Blade editor Kevin Naff with guest Kathy Griffin on Saturday night. (Washington Blade staff photo)

Many people have asked why the Blade chose to invite comedian Kathy Griffin to its table at Saturday’s White House Correspondents’ Dinner.

The event is a celebration of the First Amendment. As a longtime LGBT rights advocate, a comedian and provocateur, Griffin has made a long and successful career out of exercising her First Amendment right to free speech. The stunt last year in which she posed with a mock severed head of Donald Trump — which needlessly led CNN to fire her from a longstanding New Year’s Eve hosting gig with Anderson Cooper — was a textbook case of satire, which is constitutionally protected speech.

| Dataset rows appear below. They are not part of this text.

Definition gender_resolves (env : Env) (d : gmap string pyval) : bool :=
  match d !! "gender" with
  | Some g => match getattr_Gender env g with Ret _ => true | Raise _ => false end
  | None => false
  end.

(** The fields read before [key] are accepted by [deserialize]: the
    availability is a boolean when [key] comes after it, and the gender
    names an attribute of the enumeration when [key] comes after that. *)
Definition decodes_before (env : Env) (d : gmap string pyval) (key : string) : bool :=
  if String.eqb key "gender" then available_is_bool d
  else if String.eqb key "birthday" then available_is_bool d && gender_resolves env d
  else true.

(** ** Fixtures *)

(** The module's defaults (models.py:56-58), imported on 2024-01-01 by
    a run-time whose [Gender] class has a docstring and whose
    [fromisoformat] reads [YYYY-MM-DD] only. *)
Definition env0 : Env := {|
  RETRY_COUNT := 10;
  RETRY_DELAY := 1;
  RETRY_BACKOFF := 2;
  import_day := mkdate 2024 1 1;
  class_attr := fun s =>
    if String.eqb s "__doc__" then Some (PStr "Enumeration of valid Pet Genders")
    else None;
  iso_extended := fun _ => None
|}.

Definition fido : Pet.t :=
  Pet.__init__ env0 (Some (PStr "Fido")) (Some (PStr "dog")) (Some (PBool true))
    (Some (PGender MALE)) (Some (PDate (mkdate 2020 1 1))).
(** Lines 136-142. *)
Definition start_handler (click : option button) : M globals unit :=
  let* g := get in
  if st_button click StartListening (is_listening g)
  then let* _ := modify (set_is_listening true) in
       let* _ := modify (set_keep_listening true) in
       let* _ := modify (set_final_text "") in
       let* _ := modify (set_transcript "") in
       modify start_thread
  else ret tt.

(** Lines 145-148. *)
Definition stop_handler (click : option button) : M globals unit :=
  let* g := get in
  if st_button click StopListening (negb (is_listening g))
  then let* _ := modify (set_keep_listening false) in
       modify (set_is_listening false)
  else ret tt.

(** Lines 151-154. *)
Definition clear_handler (click : option button) : M globals unit :=
  if st_button click ClearTranscript false
  then let* _ := modify (set_transcript "") in
       modify (set_final_text "")
  else ret tt.

(** Lines 134-154 of the run that handles the user action [click], on
    the namespace of that run. *)
Definition page (click : option button) : M globals unit :=
  let* _ := start_handler click in
  let* _ := stop_handler click in
  clear_handler click.

(** Lines 163: one turn of the display loop. *)
Definition display_turn : M globals unit :=
  let* g := get in
  if is_listening g && keep_listening g
  then modify (set_transcript (final_text g))
  else ret tt.

End Code.
End Hindi_STT.

(** ** Testing_STT.py: the page around the recogniser *)

Module Testing_STT_page.
Import Py Lib Testing_STT.
Local Open Scope py_scope.

Section Code.
Context `{Vosk} `{Platform}.

(** Lines 149-154: the entries a first run puts in [st.session_state]. *)
Definition initial_session : session_state :=
  {| vosk_recognizer := None; model_loaded := false; vosk_transcript := "" |}.

(** Lines 176-197: the sidebar, [path] being the content of the text
    input and [clicked] telling whether "Load Vosk Model" was pressed.  The
    object stored in the session is the one [load_model] has filled in.  The
    result tells whether [st.rerun()] was called. *)
Definition load_model_button (path : string) (clicked : bool)
  : M (session_state * world) bool :=
  fun '(ss, w) =>
    if VOSK_AVAILABLE then
      if clicked then
        if os_path_exists w path then
          match VoskSpeechRecognizer_init path with
          | Raise e => (Raise e, (ss, w))
          | Ret recognizer =>
              match load_model w recognizer with
              | (Ret true, recognizer') =>
                  (Ret true,
                   ({| vosk_recognizer := Some recognizer'; model_loaded := true;
                       vosk_transcript := vosk_transcript ss |}, w))
              | (Ret false, _) =>
                  (Ret false,
                   ({| vosk_recognizer := vosk_recognizer ss; model_loaded := false;
                       vosk_transcript := vosk_transcript ss |}, w))
              | (Raise e, _) => (Raise e, (ss, w))
              end
          end
        else (Ret false, (ss, w))
      else (Ret false, (ss, w))
    else (Ret false, (ss, w)).

(** What the user has done before a run of the page. *)
Record inputs : Type := {
  model_path_input : string;
  load_clicked : bool;
  uploaded_file : option UploadedFile;
  transcribe_clicked : bool
}.

(** One run of [main], as far as the recogniser is concerned: the
    sidebar, then the upload tab.  [st.rerun()] abandons the run; the run
    that follows it has no click and changes nothing. *)
Definition main (i : inputs) : M (session_state * world) unit :=
  let* rerun := load_model_button (model_path_input i) (load_clicked i) in
  if rerun : bool
  then ret tt
  else transcribe_file_button (uploaded_file i) (transcribe_clicked i).

(** The runs of a session, one per user action. *)
Fixpoint main_runs (actions : list inputs) : M (session_state * world) unit :=
  match actions with
  | [] => ret tt
  | i :: actions' =>
      let* _ := main i in
      main_runs actions'
  end.

(** The upload tab can work: when [model_loaded] is set, the session
    holds a recogniser whose model is loaded. *)
Definition usable (ss : session_state) : bool :=
  implb (model_loaded ss)
        match vosk_recognizer ss with
        | Some recognizer => bool_decide (is_Some (model recognizer))
        | None => false
        end.

End Code.
End Testing_STT_page.

(** ** Testing_STT.py: the script of the browser component (lines 336-394) *)

Module WebSpeech.

(** One entry of [event.results]: [results[i][0].transcript] and
    [results[i].isFinal]. *)
Record SpeechRecognitionResult : Type := {
  transcript : string;
  isFinal : bool
}.

Record SpeechRecognitionEvent : Type := {
  resultIndex : nat;
  results : list SpeechRecognitionResult
}.

(** The variable [finalTranscript] and the text last written to the two
    spans. *)
Record component : Type := {
  finalTranscript : string;
  finalSpan : string;
  interimSpan : string
}.

Definition placeholder : string := "Your speech will appear here...".

(** The loop of [recognition.onresult], over the results from
    [event.resultIndex] on: the pair is [finalTranscript] and [interim]. *)
Fixpoint scan (rs : list SpeechRecognitionResult) (final interim : string)
  : string * string :=
  match rs with
  | [] => (final, interim)
  | r :: rs' =>
      if isFinal r
      then scan rs' (final +:+ transcript r +:+ " ") interim
      else scan rs' final (interim +:+ transcript r)
  end.

(** [recognition.onresult] *)
Definition onresult (event : SpeechRecognitionEvent) (c : component) : component :=
  let '(final, interim) :=
    scan (drop (resultIndex event) (results event)) (finalTranscript c) "" in
  {| finalTranscript := final; finalSpan := final; interimSpan := interim |}.

(** [clearTranscript] *)
Definition clearTranscript (c : component) : component :=
  {| finalTranscript := ""; finalSpan := placeholder; interimSpan := "" |}.

(** The final parts an event carries, in order. *)
Definition final_parts (event : SpeechRecognitionEvent) : list string :=
  transcript <$> List.filter isFinal (drop (resultIndex event) (results event)).

(** The parts still tentative. *)
Definition interim_parts (event : SpeechRecognitionEvent) : list string :=
  transcript <$> List.filter (fun r => negb (isFinal r))
                   (drop (resultIndex event) (results event)).

End WebSpeech.

(** ** Hindi_STT.py: the capture callback *)

Module Hindi_STT_runs.
Import Py Lib Hindi_STT.
Local Open Scope py_scope.

(** [callback] (lines 26-29) over the queue [q], oldest chunk first.
    [status] is the truth value of the flags the device reports.  The
    module does not import [sys], so looking it up raises. *)
Definition callback (indata : list byte) (status : bool) : M (list (list byte)) unit :=
  if status
  then raise (Exception "NameError" "name 'sys' is not defined")
  else modify (fun q => q ++ [indata]).

(** The stream calls [callback] block after block, and not again once it
    has raised. *)
Fixpoint capture (blocks : list (list byte * bool)) : M (list (list byte)) unit :=
  match blocks with
  | [] => ret tt
  | (indata, status) :: blocks' =>
      let* _ := callback indata status in
      capture blocks'
  end.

Thus, the decision to invite Griffin proved an easy and obvious one. (We also invited Stormy Daniels, but her attorney, Michael Avenatti, told me without irony that it would be too much of a “sideshow” for her to attend.)

Griffin didn’t disappoint, bringing her quick wit and fearless, LGBT-centric sense of humor to the dinner table. I met her and her boyfriend, Randy Bick, on the red carpet and held her purse as she posed for photographers and granted a series of TV interviews. Inside the heavy purse was a stapler; it turns out she suffered a last-minute wardrobe malfunction leaving the hotel, breaking a strap on her gown. After it was repaired, she feared a repeat and asked to borrow the stapler, just in case.

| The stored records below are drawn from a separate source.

Definition handleSaveLoan (editingLoan : EditingLoan) (loanId : Z)
    (loans : list Loan.t) : Outcome :=
  let amountNum := edit_amount editingLoan in
  let durationNum := edit_duration editingLoan in
  if (amountNum <=? zero)%num || (durationNum <=? zero)%num
  then Refused "Amount and duration must be positive."
  else
    Updated
      (fmap (fun loan =>
              if Loan.id loan =? loanId
              then Loan.with_edit amountNum durationNum
                     (trim (edit_purpose editingLoan))
                     (match edit_status editingLoan with
                      | Some s => s
                      | None => Loan.status loan
                      end)
                     loan
              else loan)
           loans).
End Handlers.

(** [!loan.lenderName] *)
Definition no_lender_name (loan : Loan.t) : bool :=
  match Loan.lenderName loan with
  | None => true
  | Some n => match n with EmptyString => true | _ => false end
  end.

(** The conditions under which a loan row renders its [Approve] and
    [Reject] buttons, and its [Assign] button. *)
Definition showApproveReject (isEditing : bool) (loan : Loan.t) : bool :=
  negb isEditing && status_eqb (Loan.status loan) Pending.
Lemma Build_prelude_spec b w r b1 w1 :
  Build_prelude env (b, w) = (r, (b1, w1)) ->
  sections b1 = sections b /\ peSigner b1 = peSigner b /\
  unsignedUKIPath b1 = unsignedUKIPath b /\ SdBootPath b1 = SdBootPath b /\
  KernelPath b1 = KernelPath b /\
  Logger b1 = Some (loggerOrDefault (Logger b)) /\
  slogLevel w1 = selectLevel (LogLevel b) /\
  files w1 = files w /\
  (exists evs,
      trace w1 = trace w ++ EvSetLogLoggerLevel (selectLevel (LogLevel b)) :: evs /\
      Forall prelude_event evs /\
      (forall d, In (EvMkdirTemp "" "ukify" (inl d)) evs -> r = Ok tt /\ scratchDir b1 = d) /\
      (r = Ok tt -> In (EvMkdirTemp "" "ukify" (inl (scratchDir b1))) evs)) /\
  (r = Ok tt -> dirs w1 = {[scratchDir b1]} ∪ dirs w) /\
  (r <> Ok tt -> dirs w1 = dirs w).
Proof.
  unfold Build_prelude, configureLogging, resolvePCRSigner, resolveSecureBootSigner,
    acquireScratch, slog_SetLogLoggerLevel.
  intros H. run.
  all: repeat split; try reflexivity; try congruence.
  all: try (eexists; split; [repeat rewrite <- app_assoc; reflexivity |]).
  all: simpl; repeat split; auto; try (intros; intuition congruence).
  all: repeat constructor; simpl; auto.
Qed.

End Prelude.

Section Cleanup.

Variable env : Env.

Lemma deferred_cleanup_spec b w :
  let r := os_RemoveAll env (scratchDir b) w in
  let out := deferred_cleanup env (b, w) in
  fst out = r /\ fst (snd out) = b /\
  slogLevel (snd (snd out)) = slogLevel w /\
  trace (snd (snd out)) =
    trace w ++ EvRemoveAll (scratchDir b) r ::
      match r with
      | None => []
      | Some e => [EvLogPrintf "failed to remove scratch dir: %v" e]
      end /\
  (r = None -> scratchDir b ∉ dirs (snd (snd out))).
Proof.
  unfold deferred_cleanup, RemoveAll. cbn [fst snd].
  destruct (os_RemoveAll env (scratchDir b) w) as [e |];
    cbn [fst snd trace slogLevel dirs emit set_dirs set_files].
  - repeat split; auto.
    + rewrite <- app_assoc. reflexivity.
    + discriminate.
  - repeat split; auto. intros _.
    rewrite elem_of_difference, elem_of_singleton. tauto.
Qed.

Lemma Build_unfold s :
  Build env s =
  match Build_prelude env s with
  | (Ok _, s1) =>
      (fst (Build_body env s1), snd (deferred_cleanup env (snd (Build_body env s1))))
  | (Err e, s1) => (Err e, s1)
  | (Panic, s1) => (Panic, s1)
  end.
Proof. reflexivity. Qed.

End Cleanup.

Lemma new_events_app w w' evs : trace w' = trace w ++ evs -> new_events w w' = evs.
Proof. intros H. unfold new_events. rewrite H. apply drop_app_length. Qed.

(** ** What a successful generator appended *)

Lemma bind_Ok {A B} (m : M A) (k : A -> M B) s b s' :
  bind m k s = (Ok b, s') -> exists a s1, m s = (Ok a, s1) /\ k a s1 = (Ok b, s').
Proof.
  unfold bind. destruct (m s) as [[a | e |] s1]; intros H; try discriminate.
  eauto.
Qed.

She proved a good sport throughout the night, posing for an endless stream of selfies with (mostly gay) fans who congratulated her on surviving the Trump machine’s attacks in the aftermath of the photo scandal. When asked how her famous mom Maggie is at age 96, Griffin replied, “drunk.”

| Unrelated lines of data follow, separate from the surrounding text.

(* ===== verification/Prelude.v ===== *)
(** * A verification development for the DPLL solver of [src/sat.cpp]

    The program is a single C++ translation unit: a DPLL satisfiability
    solver with counter-based unit propagation, a most-constrained variable
    order, a majority-sign value order and conflict-directed backjumping
    driven by two per-variable [std::set<int>] relations.  All of its state
    lives in module-level arrays.  [main] reads a DIMACS body, builds the
    occurrence lists, calls [dfs(0)] and prints an assignment or [UNSAT];
    [dfs] picks a variable, and [try_value] gives it a value with
    [assign], runs the queue of forced literals with
    [do_unit_propagations], recurses, and on failure undoes the queue with
    [undo_unit_propagations] and the value with [unassign].

    ** Files, in dependency order

    - [Prelude] (this file): the memory model shared by every component.
      A C [int] array is a [gmap Z Z] read with default [0] ([get], [upd]);
      an array of [std::set<int>] is a [gmap Z (gset Z)] ([sget], [sadd],
      [sclear]).  Pointwise equivalence of arrays ([arr_eq]) with its
      [Proper] instances, the rewrite database [arr], the tactics
      [case_ztest] and [arr_simpl], and list-counting lemmas.
    - [Formula]: the immutable formula store ([V], [C], [clauses],
      [appearances], with [csizes] and [napps] as lengths), the encoding of
      literals and occurrence entries, the reference occurrence list
      [occurrences], well-formedness [wf_formula] and the propositional
      semantics [eval_formula].
    - [Core]: the counter machine.  Of the globals only [assn],
      [satisfier], [rem] and [nunsat] decide satisfaction; [cassign],
      [cunassign_upto] and [cunassign] are what [assign], [unassign_upto]
      and [unassign] do to those four.  The invariant [cinv] and its
      preservation, the roll-back of a failed [cassign], the round trip
      [cassign]/[cunassign], and [cinv_model]: with [nunsat = 0] every
      clause holds a true literal.
    - [Restore]: backtracking on the counter machine.  [cextends] (more
      variables set, new satisfiers only on new variables), [crestore] (a
      machine of the invariant that extends [k0] and sets nothing new is
      [k0], whatever the order of the undo), [cunit] (a clause that forces
      a literal) and [cassign_unit_fails] (contradicting a forced literal
      makes [cassign] fail).
    - [State]: the record [state] of the mutable globals of [sat.cpp]
      ([assn], [satisfier], [rem], [nunsat], [npos_app], [nneg_app],
      [propagation_queue], [npropped], [npropped_at], [propping_clause],
      [conflict], [in_conflict]), one setter per field, the projections
      [core], [tallies], [queue] and [conflicts], the classes [Frame]
      (an operation leaves a projection alone), [Touches] and [Respects]
      with which the frame facts of every function are instances, the
      invariant [inv] and the model [model_of] a state denotes.
    - [Conflict]: [in_conflict_set], [augment_conflict],
      [backprop_conflict] and the clearing done by [dfs] and
      [do_unit_propagations]; irreflexivity is an invariant, symmetry is
      not.
    - [Assign]: [modify_signed_appearances], [mark_signed_appearances],
      [unmark_signed_appearances], [enqueue_unit_propagation], [assign],
      [unassign_upto], [unassign], each the whole C function with its early
      returns; refinement to the machine of [Core], hence preservation of
      [inv], roll-back and round trip; the tallies and what the functions
      do to them.
    - [Propagate]: [undo_unit_propagations] and [do_unit_propagations],
      with the termination of the propagation loop, and the capacity of
      the queue ([total], [room]).
    - [Trail]: the discipline of the propagation queue.  [assign_iter] is
      one iteration of the loop of [assign]; a successful [assign] queues
      forced literals only and does not disturb the entries that wait; the
      loop invariant [trail] of [do_unit_propagations]; the undo loop
      unsets the variables of the entries it passes and nothing else.
    - [Tallies]: the closed form of [npos_app] and [nneg_app] after a
      successful [assign] and after the round trip [assign], [unassign]
      ([marked], [contradicted]).
    - [Search]: [most_constrained_var], [random_next_var], [try_value],
      [dfs]; the class [Heuristic] of the picking functions.
    - [Loader]: the part of [main] that reads the clauses, builds the
      occurrence lists in two passes and initialises the state, with the
      driver [solve] and the reporter's output.
    - [Sound]: what [dfs] promises ([dfs_post]) by induction on the
      recursion; soundness of the answer [true], exact backtracking on the
      answer [false], termination; the same for [main] on a DIMACS body.
    - [Runs]: [do_unit_propagations], [try_value] and [dfs] as relations
      without fuel ([prop_run], [try_run], [dfs_run]: one rule per path
      through the body), and their equivalence with the functions.
    - [Scenarios]: the concrete scenarios of the specification; the
      answer [UNSAT] on two satisfiable inputs; runs that instantiate the
      general theorems of [Assign], [Tallies] and [Search].

    ** Modelling choices

    - Integers are [Z], and no cell overflows.  [assn], [satisfier],
      [rem], [nunsat], the queue with [npropped] and [npropped_at], and
      [propping_clause] hold signs, indices and counts bounded by [V],
      [C] and the number of literals.  That is not so of two values:
      [npos_app[v]] gains 2 on every [assign]/[unassign] pair of a
      variable with negative occurrences ([assign_unassign_tallies]), so
      it grows with the length of the search; and the size [V * C] of the
      queue block ([capacity]) is a product of two [int]s at line 380.
      Signed overflow is undefined in C++; the model does not have it.
    - An array is a store indexed by all of [Z].  C gives no meaning to an
      access outside the allocated block; the model keeps such a cell
      inside the same array, apart from every other array.
      [modify_signed_appearances] indexes the tallies by the literal where
      the variable index was meant, so it leaves the block for every
      negative literal and for the positive literal of the last variable;
      the theorems of [Assign] say exactly when.  A run of the program
      that satisfies a clause with such a literal has undefined behaviour
      in C, and most runs do; the theorems are about the program in which
      these writes land in cells of their own.  The tallies only steer the
      heuristics: no theorem on the counters, the queue or the answer
      reads them, and soundness holds for every picking function of the
      class [Heuristic].
    - An index outside [0, C) reads the empty clause and a variable
      outside [0, V) the empty occurrence list, where the program would
      read outside an array; under [wf_formula] and [inv] no operation
      does.  [propping_clause] is allocated uninitialised and starts at
      [0] in the model; it is written before it is read.
    - A loop over an array segment is a recursion over the list of its
      cells.  [std::set] iteration is ascending; the model iterates
      [elements], whose order is unspecified.  Both loops of
      [augment_conflict] only insert, so the result does not depend on the
      order.
    - Two states are compared on their core with [≡c], pointwise on the
      arrays: a cell that was written and reset to [0] reads like a cell
      never written.

    ** Fuel

    The two recursions that are not structural run on fuel, and running
    out of fuel is [None]; the theorems show that the fuel passed is
    enough, so [None] is never the answer of the model on a state of the
    invariant.
    - The loop of [do_unit_propagations] runs to a bound, [npropped],
      that [assign] moves.  [do_unit_propagations] passes [prop_fuel]: one
      more than the entries still queued plus the occurrences of the unset
      variables ([slack]).  An iteration passes one entry, and a
      successful [assign] takes out of the slack at least what it adds to
      the queue ([assign_true_measure]).
    - [dfs] takes the depth of the recursion.  Every level sets a variable
      that was unset before it recurses and tries the second value in a
      state with the same variables unset, so [dfs_fuel F = V + 1] is
      enough ([dfs_with_returns]); more fuel does not change the answer
      ([dfs_with_fuel_mono]).

    ** What the theorems show

    - Counters ([Core], [Assign]): the invariant [inv] (spec I1, I2 from
      left to right, I3) is preserved by [assign] on both exits and by
      [unassign]; a failed [assign] restores the core; [unassign] undoes
      [assign]; the program's functions refine the counter machine.
    - Queue ([Trail]): every entry a successful [assign] queues is the
      only unset literal of an unsatisfied clause; an [assign] that
      contradicts such a literal fails, so an entry is never passed with
      its variable at the other value; after [do_unit_propagations] every
      entry of the level holds, or the level is unwound.
    - Search ([Sound]): an answer [true] of [dfs] comes with a model of
      the formula; an answer [false] comes with the core of the call;
      [dfs] preserves [inv] and terminates, for [most_constrained_var] and
      for every picking function of the class [Heuristic]; the queue
      stays within [V * C] cells, and no cell beyond is written.  For
      [main]: the printed assignment satisfies the clauses read, and an
      answer is always printed.
    - Runs ([Runs]): the functions on fuel compute the relations without
      fuel: an answer is a derivation, a derivation is the answer on the
      fuel [V + 1], and a call has one run only.
    - Loader ([Loader]): reading gives back the clause list; the
      occurrence lists are the reference lists; the initial state
      satisfies [inv].
    - Heuristics and conflict sets ([Search], [Conflict]): closed forms of
      the two picking functions ([random_next_var] is never called: line
      321 is commented out); what [augment_conflict] and
      [backprop_conflict] leave in the two relations; irreflexivity.
    - Tallies ([Assign], [Tallies]): the cell that
      [modify_signed_appearances] moves is the literal; after [assign]
      the cells of the literals of the clauses that got satisfied are up
      by one each; after [assign] and [unassign] all is as before but
      [npos_app[v]], up by 2 per negative occurrence.
    - Where program and specification part, each as a theorem for all
      inputs of its hypotheses with a computed instance: the answer
      [UNSAT] on satisfiable formulas, because a refused first value ends
      the level without the second ([Search], [Scenarios]); the tallies
      against spec I4 and I7 ([Tallies]); spec I2 from right to left,
      which [unassign] does not keep ([Assign]); the queue after a refused
      decision ([Search]); the symmetry of the conflict relations after
      [clear()] ([Conflict]).

    ** Not modelled

    - [print_conflict_set], [print_in_conflict_set]: debug output, never
      called.
    - The character-level [scanf] calls that skip to the problem line and
      read [p cnf V C] with the exit [return 1], [srand]/[time],
      [malloc]/[calloc]/[free] (lines 357-387): the model starts from [V],
      [C] and the integers that follow.
    - Input that ends early.  Line 401 does not test the result of
      [scanf]; on an ended stream [v] is indeterminate and the program has
      no error exit (the specification promises one).  [read_clause] has
      no result there ([None]), and nothing is stated of such a run.
    - Undefined behaviour of C: accesses outside a block and overflow of
      [int] are given the meaning above, not detected.
    - The capacity of the clause rows: a row is a list of any length
      ([MAX_CLAUSE_SIZE] is not modelled).  The queue is an array over all
      of [Z]; that the program stays inside the [V * C] cells it allocates
      is a theorem ([dfs_queue_in_bounds]), for formulas whose clauses do
      not repeat a variable.
    - Completeness: the answer [false] is not shown to mean that the
      formula is unsatisfiable, because it does not ([Scenarios]). *)

From Stdlib Require Export ZArith Lia List.
From stdpp Require Export gmap list.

The only awkward moment came when Deputy White House Press Secretary Hogan Gidley tried to squeeze past our table. Griffin stopped him and said, “How do you sleep at night?” Gidley replied, “Very well, thank you.” When Griffin expressed doubt about that, Gidley asked, “Are we really going to do this?”

That’s when things got interesting. Griffin, in her trademark style, retorted, “Yes we are, suck my dick! No, really, suck my dick!”

There was some back-and-forth, then Gidley, who was holding a Tecate, announced he was off to enjoy his Mexican beer “before we build the wall and you can’t get these anymore.” That prompted a farewell “fuck you” from Griffin, triggering nervous laughter around our table.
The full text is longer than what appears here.